Your objective » Taking the line that contains "Import ListNotations." as the starting point, give again exactly every line up to and including the last line of the records below.

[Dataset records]
....................
(** * search-stack: the resilient TikHub tool-call dispatcher

    A shallow embedding of the [tikhub_call] tool of the two hosts of the
    repository, the handler registered by the stdio MCP server
    ([src/proxy/mcp-server.ts], [Proxy.tikhub_call]) and [execute] of the
    in-process OpenClaw plugin ([src/plugin/index.ts], [Plugin.execute]),
    together with the helpers it relies on: [extractPlatform], [extractKeyword],
    [isEmptyData], [fallbackWebSearch] and the HTTP helper ([api] in the
    server, [apiCall] in the plugin).

    Conventions of the embedding.
    - A JavaScript string is the list of its UTF-16 code units, so that
      [len] and [slice0] are [String.prototype.length] and
      [String.prototype.slice(0, n)].
    - A value of type [unknown] that came out of [JSON.parse] or
      [Response.json] is a [JSON] tree; a possibly [undefined] value is an
      [option JSON].  A number is the rational value of the double
      ([Q]; every finite double is a rational, and the code cannot tell
      the two zeros apart); what a template literal prints for it is left
      to the host.
    - The two network operations ([fetch] towards TikHub, the HTTP helper
      towards the search service) are the nodes of a program tree [Prog];
      running a tree against a [World] gives the result of the handler and
      the trace of requests that were issued.
    - [JSON.parse], [JSON.stringify], the printing of a number, the
      members of [Object.prototype] and the text of the [TypeError] that
      the engine raises are builtins of the JavaScript host: the class
      [Host] takes them as parameters.  [Reference.host] is an executable
      instance used to evaluate the handlers on concrete inputs. *)

From Stdlib Require Import String Ascii DecimalString ZArith NArith QArith Bool Lia List.
Import ListNotations.

Set Implicit Arguments.
Close Scope Q_scope.
Local Open Scope list_scope.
....................
Expected answer »
Import ListNotations.

Set Implicit Arguments.
Close Scope Q_scope.
Local Open Scope list_scope.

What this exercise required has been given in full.